Kantor, on the other hand, insisted,
"When somebody says that I am a theater director, I don't agree. When he calls me a painter, however, I agree, because it's an old term with an enormous tradition behind it - but 'director'? Only about two hundred years…”.
Painting was for Kantor an actual laboratory of ideas, a private scene of dialogue with tradition, the avant-garde, and the whole world. Yet, it was always through a confrontation with the performative that he managed to push the limits of art in both the genres he engaged with.

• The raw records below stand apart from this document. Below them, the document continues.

(** * IoT sensor server ([server.js]): replay cursor, broadcast hub, statistics

    A shallow embedding of [server.js].  JavaScript numbers are IEEE-754
    binary64 values and are modelled by Rocq's primitive floats, whose
    operations are the same correctly rounded binary64 operations; array
    lengths, indices and counters (exact small integers in the source) are
    [nat].  The module-level variables of the script ([sensorData],
    [currentDataIndex], [realtimeConnections], [allDataLoaded]) are the fields
    of one explicit [server] state, and the handlers that mutate it run in a
    small state-and-exception monad.  The script is event driven: what the
    environment delivers to it (rows of the file, the end of the file, timer
    ticks, connections) is an [event], and a run is a sequence of events. *)

From Stdlib Require Import ZArith Uint63 Floats Lia Ascii String DecimalString.
From stdpp Require Import base option list strings gmap.

Set Warnings "-inexact-float".
Local Open Scope Z_scope.

(** ** ECMAScript built-ins used by the script *)

Module JS.

(** A JavaScript Number. *)
Abbreviation number := float.

(** [isNaN(x)] for a Number: NaN is the only value different from itself. *)
Definition isNaN (x : number) : bool := negb (PrimFloat.eqb x x).
Lemma whereHostGame_cases tbl h g :
  (db.whereHostGame tbl h g = [] ∧ ¬ stored tbl h g ∧ idFor tbl h g = 0%Z) ∨
  (∃ r, db.whereHostGame tbl h g = [r] ∧ r ∈ tbl ∧
        db.host r = h ∧ db.game r = g ∧ idFor tbl h g = db.server_id r).
Proof.
  unfold db.whereHostGame, stored, idFor.
  destruct (filter (λ r, db.host r = h ∧ db.game r = g) tbl) as [|r rest] eqn:Hf.
  - left. split; [done|]. split; [|done].
    rewrite Exists_exists. intros (r & Hin & Hr).
    assert (Hr' : r ∈ filter (λ r, db.host r = h ∧ db.game r = g) tbl)
      by (by apply list_elem_of_filter).
    rewrite Hf in Hr'. by apply elem_of_nil in Hr'.
  - right. exists r.
    assert (Hr : r ∈ filter (λ r, db.host r = h ∧ db.game r = g) tbl)
      by (rewrite Hf; by left).
    by apply list_elem_of_filter in Hr as [[Hh Hg] Hin].
Qed.

Lemma stored_elem tbl h g :
  stored tbl h g ↔ ∃ r, r ∈ tbl ∧ db.host r = h ∧ db.game r = g.
Proof.
  unfold stored. by rewrite Exists_exists.
Qed.

(** X17. When the query and the scan do not fail, [serverExists] says
    whether the table has a row for the host and the game, except that it
    says no whenever the host or the game is the empty string, even when
    such a row is stored. *)
Theorem serverExists_answer tbl h g :
  readsOk eng →
  db.serverExists eng tbl h g
  = Ok (bool_decide (h ≠ "" ∧ g ≠ "" ∧ stored tbl h g)).
Proof.
  intros [Hq Hs]. unfold db.serverExists. rewrite Hq.
  destruct (whereHostGame_cases tbl h g)
    as [(-> & Hno & _)|(r & -> & Hin & Hh & Hg & _)]; simpl.
  - rewrite bool_decide_eq_false_2; [done|]. by intros (_ & _ & ?).
  - rewrite Hs, Hh, Hg.
    assert (Hst : stored tbl h g) by (apply stored_elem; by exists r).
    destruct (decide (h ≠ "" ∧ g ≠ "")) as [Hne|Hne].
    + rewrite !bool_decide_eq_true_2; [done| |done]. by destruct Hne.
    + rewrite bool_decide_eq_false_2 by done.
      rewrite bool_decide_eq_false_2; [done|]. intros (? & ? & _). by apply Hne.
Qed.

Lemma toInsert_fold tbl : ∀ (l : list (string * string)) acc,
  NoDup l.*1 →
  ∀ h, foldl (db.toInsertStep eng tbl) acc l !! h =
       match (list_to_map l : gmap string string) !! h with
       | Some g => if insertable eng tbl h g then Some g else acc !! h
       | None => acc !! h
       end.
Proof.
  induction l as [|[h0 g0] l IH]; intros acc Hnd h; [done|].
  rewrite fmap_cons in Hnd. apply NoDup_cons in Hnd as [Hnotin Hnd].
  change (foldl (db.toInsertStep eng tbl) acc ((h0, g0) :: l))
    with (foldl (db.toInsertStep eng tbl) (db.toInsertStep eng tbl acc (h0, g0)) l).
  rewrite IH, list_to_map_cons by done.
  assert (Hstep : db.toInsertStep eng tbl acc (h0, g0) =
                  if insertable eng tbl h0 g0 then <[h0 := g0]> acc else acc).
  { unfold db.toInsertStep, insertable.
    destruct (String.eqb g0 (db.GameUnspecified eng)); [done|]. simpl.
    by destruct (db.serverExists eng tbl h0 g0) as [[]|]. }
  rewrite Hstep. destruct (decide (h = h0)) as [->|Hne].
  - rewrite lookup_insert_eq.
    rewrite (not_elem_of_list_to_map_1 l h0) by done.
    destruct (insertable eng tbl h0 g0); [by rewrite lookup_insert_eq|done].
  - rewrite lookup_insert_ne by done.
    destruct (list_to_map l !! h); [|
      destruct (insertable eng tbl h0 g0); by rewrite ?lookup_insert_ne].
    destruct (insertable eng tbl h s); [done|].
    destruct (insertable eng tbl h0 g0); by rewrite ?lookup_insert_ne.
Qed.

Lemma NoDup_fst_Range (m : gmap string string) :
  rangesMaps eng → NoDup (db.Range eng m).*1 ∧ list_to_map (db.Range eng m) = m.
Proof.
  intros Hr. split.
  - rewrite (Hr m). apply NoDup_fst_map_to_list.
  - rewrite <- (list_to_map_to_list m) at 2.
    apply list_to_map_proper; [|apply Hr].
    rewrite (Hr m). apply NoDup_fst_map_to_list.
Qed.

Lemma toInsertOf_filter tbl hg :
  rangesMaps eng →
  db.toInsertOf eng tbl hg
  = filter (λ kv, insertable eng tbl kv.1 kv.2 = true) hg.
Proof.
  intros Hr. destruct (NoDup_fst_Range hg Hr) as [Hnd Hmap].
  apply map_eq. intros h. unfold db.toInsertOf.
  rewrite toInsert_fold, Hmap, lookup_empty by done.
  destruct (hg !! h) as [g|] eqn:Hh.
  - destruct (insertable eng tbl h g) eqn:Hins.
    + symmetry. by apply map_lookup_filter_Some.
    + symmetry. apply map_lookup_filter_None. right. intros g' Hg'. simpl.
      rewrite Hh in Hg'. injection Hg' as <-. by rewrite Hins.
  - symmetry. apply map_lookup_filter_None. by left.
Qed.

In a light-spirited, revolutionary and very much dadaist spirit, he authored the first happening art piece in Poland. The Panoramic Sea-happening took place on August 23, 1967 in Łazy, a small town near Osiek. It was the most spectacular and complex of all of Kantor's happenings. Organized for only a couple of participants (mostly for members and friends of the Foksal Gallery), it had an enormous audience among tourists relaxing on the beach. The happening consisted of four parts, and the first Sea Concert had an audience seated on deckchairs by shore, while a man dressed in a tuxedo was conducting the waves while standing on a platform submerged in the water.
And one cannot help but wonder what the encounter of a theatre legend-conductor of sea-waves and the dadaist chess champion would have looked like.